The Southern Baptist Convention and the Cooperative Baptist Fellowship usually hold their national meetings on back-to-back weeks. Few people from either group seem to take much notice of the other these days. With a few exceptions, speakers tend not to lob volleys of criticism between the camps that self-identify as conservatives (SBC) and moderates (CBF). That’s a relief. Certainly the conflict that resulted in these two different streams of Baptist expression was significant.
At any given moment in time, each of these national groups of Baptists have their distinct interests and preoccupations. Often, those interests and preoccupations overlap. Both groups are made up of Baptists, after all.
During the SBC annual meeting in Indianapolis June 10-11 and in a dozen or more related meetings, Southern Baptists admonished themselves over and over to look in a mirror to find the cause of decline during the past generation or longer. Pastors conference speakers repeatedly called on ministers to assume personal responsibility for decline in their churches and the denomination.
During the conference’s opening message, convention-president candidate Johnny Hunt acknowledged his own experience of revisiting his personal ministry priorities after a couple of years of what he described as decline in his own church, First Baptist of Woodstock, Ga. Hunt chided denominational leaders who come to annual meetings and give glowing reports of success even as secular media give credible accounts of obvious Southern Baptist decline.
That concern is in tension with another movement within Southern Baptist leadership ranks — the Calvinistic emphasis on church discipline and clearing church membership rolls containing what some call “unregenerate” members. Messengers’ final resolution on the subject suggests the growing influence of Calvinistic thought and practice within Southern Baptist ranks.
Even so, the standards by which the convention continues to measure its own effectiveness are evangelism and the missions enterprise. And Southern Baptists continue to put their resources — people, energy and money — into reaching people with the gospel. Almost every entity report reflected that underlying focus.
At last week’s CBF general assembly in Memphis, one also could witness pre-meeting evangelism and ministry efforts. The organization commissioned 18 people for global missions service.
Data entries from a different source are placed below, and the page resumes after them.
(** What [resolve] (or [reject]) does with a pending promise whose callback
    is the foreign function [cbp], [pr] and [pj] being the two callbacks: it
    calls [cbp] once, with the foreign [undefined] as [this] and one
    argument, and asks for the pending exception.  When there is none it
    releases the result and the two callbacks, which are dead afterwards,
    fulfils [settled] and returns; when there is one it throws, and leaves
    the callbacks alive and [settled] as it was. *)
Definition settlement (d : QuickJSDeferredPromise) (v : option handle)
    (cbp pr pj : pointer) (s : state) (run : outcome unit * state) : Prop :=
  exists up ap argv rp ep evs_u evs_rest,
    foreign_undefined s up evs_u /\
    argument_pointer s v up ap /\
    trace (snd run) =
      trace s ++ evs_u
        ++ [(Module_malloc_pointers [ap], Pointer argv);
            (QTS_Call (ctx vm) cbp up 1 argv, Pointer rp);
            (Module_free argv, NoAnswer);
            (QTS_ResolveException (ctx vm) rp, Pointer ep)]
        ++ evs_rest /\
    (ep = 0 ->
       fst run = Ok tt /\
       evs_rest = [(QTS_FreeValuePointer (ctx vm) rp, NoAnswer);
                   (QTS_FreeValuePointer (ctx vm) pr, NoAnswer);
                   (QTS_FreeValuePointer (ctx vm) pj, NoAnswer)] /\
       is_alive (snd run) (dp_resolveHandle d) = false /\
       is_alive (snd run) (dp_rejectHandle d) = false /\
       promises (snd run) =
         alter (fun old => match old with Pending => Fulfilled None | _ => old end)
               (dp_settled d) (promises s)) /\
    (ep <> 0 ->
       (exists e, fst run = Raise e) /\
       Forall (fun e => ~ is_call e) evs_rest /\
       is_alive (snd run) (dp_resolveHandle d) = true /\
       is_alive (snd run) (dp_rejectHandle d) = true /\
       promises (snd run) = promises s).





(** From [s] to [s1] a foreign value was made: [h] is a new handle, alive,
    made by [heapValueHandle] around [p]; the Lifetimes that existed are as
    they were, every other new Lifetime (a transient buffer) is dead again;
    the foreign calls made are [evs]; Scopes, host promises and the registry
    of host functions are unchanged. *)
Definition fresh_value (s s1 : state) (h : handle) (p : pointer)
    (evs : list ffi_event) : Prop :=
  (length (heap s) <= h)%nat /\
  heap_value s1 h p true /\
  (forall k, (k < length (heap s))%nat -> heap s1 !! k = heap s !! k) /\
  (forall k l, (length (heap s) <= k)%nat -> k <> h ->
     heap s1 !! k = Some l -> lt_alive l = false) /\
  trace s1 = trace s ++ evs /\
  scopes s1 = scopes s /\ promises s1 = promises s /\
  fnNextId s1 = fnNextId s /\ fnMap s1 = fnMap s.

(** The ids handed out so far: every key of [fnMap] is at most [fnNextId]. *)
Definition ids_in_use (s : state) : Prop :=
  forall k fn, fnMap s !! k = Some fn -> k <= fnNextId s.

(** How a property key reaches the runtime as the raw value [kp]: a number
    or a string is made into a foreign value first ([before]) and that value
    is released afterwards ([after]); a handle lends its own value, and
    nothing is made or released. *)
Definition key_events (s : state) (key : property_key) (kp : pointer)
    (before after : list ffi_event) : Prop :=
  match key with
  | KeyNum n =>
      before = [(QTS_NewFloat64 (ctx vm) n, Pointer kp)] /\
      after = [(QTS_FreeValuePointer (ctx vm) kp, NoAnswer)]
  | KeyStr str =>
      (exists c, before = [(Module_malloc_chars str, Pointer c);
                           (QTS_NewString (ctx vm) c, Pointer kp);
                           (Module_free c, NoAnswer)]) /\
      after = [(QTS_FreeValuePointer (ctx vm) kp, NoAnswer)]
  | KeyHandle k =>
      (exists l, heap s !! k = Some l /\ lt_value l = kp) /\
      before = [] /\ after = []
  end.

(** A handle used as a key is alive. *)
Definition key_alive (s : state) (key : property_key) : Prop :=
  forall k, key = KeyHandle k -> is_alive s k = true.

(** The Lifetimes of [s] are in [s1] as they were. *)
Definition same_lifetimes (s s1 : state) : Prop :=
  forall k, (k < length (heap s))%nat -> heap s1 !! k = heap s !! k.

(** The handles [hs] are alive and their raw values are [ps], in order. *)
Definition raw_values (s : state) (hs : list handle) (ps : list pointer) : Prop :=
  Forall2 (fun h p => exists l, heap s !! h = Some l /\ lt_alive l = true /\ lt_value l = p)
          hs ps.

(** The foreign calls of a function call or an evaluation, [enter] being
    the calls that pass the arguments in and produce the raw result [rp]: the
    pending exception [ep] is asked for, and when there is one the raw result
    is released. *)
Definition result_events (enter : list ffi_event) (rp ep : pointer) : list ffi_event :=
  enter ++ [(QTS_ResolveException (ctx vm) rp, Pointer ep)]
        ++ (if decide (ep = 0) then [] else [(QTS_FreeValuePointer (ctx vm) rp, NoAnswer)]).

(** The foreign calls of [getProp] with a string key: the key is made into
    a foreign string, [QTS_GetProp] answers [p], the key is released. *)
Definition get_events (obj : pointer) (key : string) (p : pointer)
    (evs : list ffi_event) : Prop :=
  exists c kp,
    evs = [(Module_malloc_chars key, Pointer c);
           (QTS_NewString (ctx vm) c, Pointer kp);
           (Module_free c, NoAnswer);
           (QTS_GetProp (ctx vm) obj kp, Pointer p);
           (QTS_FreeValuePointer (ctx vm) kp, NoAnswer)].

(** An accessor of a property descriptor as [defineProp] passes it: when
    it is given, a foreign function is made for it under the id [id] ([made])
    and its handle is released after the definition ([freed]); when it is
    not, the foreign [undefined] is passed. *)
Definition accessor_events (o : option user_fn) (id : Z) (p up : pointer)
    (made freed : list ffi_event) : Prop :=
  match o with
  | Some f =>
      made = [(QTS_NewFunction (ctx vm) id (user_fn_name f), Pointer p)] /\
      freed = [(QTS_FreeValuePointer (ctx vm) p, NoAnswer)]
  | None => p = up /\ made = [] /\ freed = []
  end.

(** The result of a call or an evaluation: a new live handle around the raw
    result under [value] when no exception is pending, around the exception
    under [error] when one is. *)
Definition result_of (s1 : state) (rp ep : pointer) (r : call_result) : Prop :=
  exists h,
    if decide (ep = 0)
    then r = CallResult (Some h) None /\ heap_value s1 h rp true
    else r = CallResult None (Some h) /\ heap_value s1 h ep true.

End Model.


(** ** A concrete world, for closed instances *)

Module Demo.

(** The collaborators' state: the next fresh pointer, whether the foreign
    runtime has an exception pending for [QTS_ResolveException], what it
    answers to [QTS_Typeof] and [QTS_Dump], and how often the host
    implementation [Count] ran. *)
Record world := World {
  next : Z;
  pending_exception : bool;
  typeof_answer : string;
  dump_answer : string;
  runs : nat
}.

Definition answer_ptr (c : ffi_call) (w : world) : pointer :=
  match c with
  | QTS_ResolveException _ _ => if pending_exception w then next w else 0
  | _ => next w
  end.

Definition answer_str (c : ffi_call) (w : world) : string :=
  match c with
  | QTS_Typeof _ _ => typeof_answer w
  | QTS_Dump _ _ => dump_answer w
  | _ => "text"
  end.

Definition step (c : ffi_call) (w : world) : world :=
  World (next w + 1) (pending_exception w) (typeof_answer w) (dump_answer w) (runs w).

Definition dq : string := String (Ascii.ascii_of_nat 34) EmptyString.

(** The text [{"name":"RangeError","message":"x"}]. *)
Definition error_json : string :=
  "{" +:+ dq +:+ "name" +:+ dq +:+ ":" +:+ dq +:+ "RangeError" +:+ dq +:+ ","
      +:+ dq +:+ "message" +:+ dq +:+ ":" +:+ dq +:+ "x" +:+ dq +:+ "}".

(** [JSON.parse] on the three texts used below; any other text counts as
    malformed. *)
Definition parse (text : string) : option hostval :=
  if decide (text = "true") then Some (VBool true)
  else if decide (text = "{}") then Some (VObj [])
  else if decide (text = error_json)
       then Some (VObj [("name", VStr "RangeError"); ("message", VStr "x")])
  else None.

Definition C : @collaborators world unit :=
  Collaborators answer_ptr answer_str (fun _ _ => F64 0) step parse
                "at host.js:1:1" (fun _ => 0) (fun _ => "?").

Definition vm : context := Context 1%nat 1000 2000.

(** Host implementations. *)
Inductive impl :=
| Count            (* bumps a host counter, returns nothing *)
| Echo             (* returns its first argument *)
| Raising          (* throws a host RangeError *)
| ReturnDisposed   (* makes a string, disposes it and returns it *)
| ThrowDisposed.   (* makes a string, disposes it and throws it *)

Definition bump : M (external := world) (user_fn := impl) unit :=
  modify (fun s => State (heap s) (scopes s) (promises s) (trace s)
                         (World (next (ext s)) (pending_exception (ext s))
                                (typeof_answer (ext s)) (dump_answer (ext s))
                                (S (runs (ext s))))
                         (fnNextId s) (fnMap s) (_undefined s) (_global s)).

Definition range_error : host_error :=
  HostError (Some "RangeError") (Some "boom") (Some "at impl (host.js:7:3)").

Definition run (f : impl) (thisHandle : handle) (args : list handle)
    : M (external := world) (user_fn := impl) impl_result :=
  match f with
  | Count => bump;; ret ImplVoid
  | Echo => match args with a :: _ => ret (ImplHandle a) | [] => ret ImplVoid end
  | Raising => raise (ExnError range_error)
  | ReturnDisposed => h <- newString C vm "gone";; dispose C h;; ret (ImplHandle h)
  | ThrowDisposed => h <- newString C vm "gone";; dispose C h;; raise (ExnHandle h)
  end.

Definition impl_name (f : impl) : string :=
  match f with
  | Count => "count" | Echo => "echo" | Raising => "raising"
  | ReturnDisposed => "returnDisposed" | ThrowDisposed => "throwDisposed"
  end.

(** A fresh context: its memory Scope and nothing else. *)
Definition initial (w : world) : state (external := world) (user_fn := impl) :=
  State [] [ScopeObj [] true] [] [] w 0 ∅ None None.

Definition calm : world := World 1 false "object" "{}" 0.

(** A runtime that reports an exception, a [RangeError], for every call. *)
Definition stormy : world := World 1 true "object" error_json 0.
Both SBCers and CBFers can relate to each other when it comes to missions.
This year’s general assembly focused on some other issues that have been important to the organization. CBF tends to focus on these in its small-group information and work sessions interspersed between and plenary worship and business deliberations.
After endorsing the United Nations’ Millennium Development Goals back in October, CBF provided a platform in Memphis to focus upon and flesh out its commitment through a report, workshops and the launch of new ministry initiatives. CBF is looking to find some other groups with which it might partner in contributing to the eight life-changing goals.
These goals are to eradicate extreme poverty and hunger; achieve universal primary education; promote gender equality; reduce child mortality; improve maternal health; decrease HIV/AIDS, malaria and other diseases; ensure environmental sustainability; and create global partnerships for development.
Southern Baptists, a large denomination to be sure, are more at home initiating and coordinating the meeting of human needs within their own structures, which they control, including nationally recognized ministries such as disaster relief.
CBF meetings generally include emphases on peace and justice issues such as civil rights. Southern Baptists tend to be a little wary of such initiatives, often because they choose not to relate to other denominational groups that traditional focus upon such issues.
From time to time, both Baptist groups face financial challenges. That has been true of CBF in recent years. The coffers of an 17-year-old organization are likely leaner than those of a 163-year-old denomination.
These two entities do things differently, and they frequently see things differently. Still, both have much to bring to the table for the cause of Christ. Both are obligated to keep their eyes on Jesus as they minister and thus both must, at the very least, practice mutual civility.
After all, as different as they are, these two streams of Baptists share a common bloodline.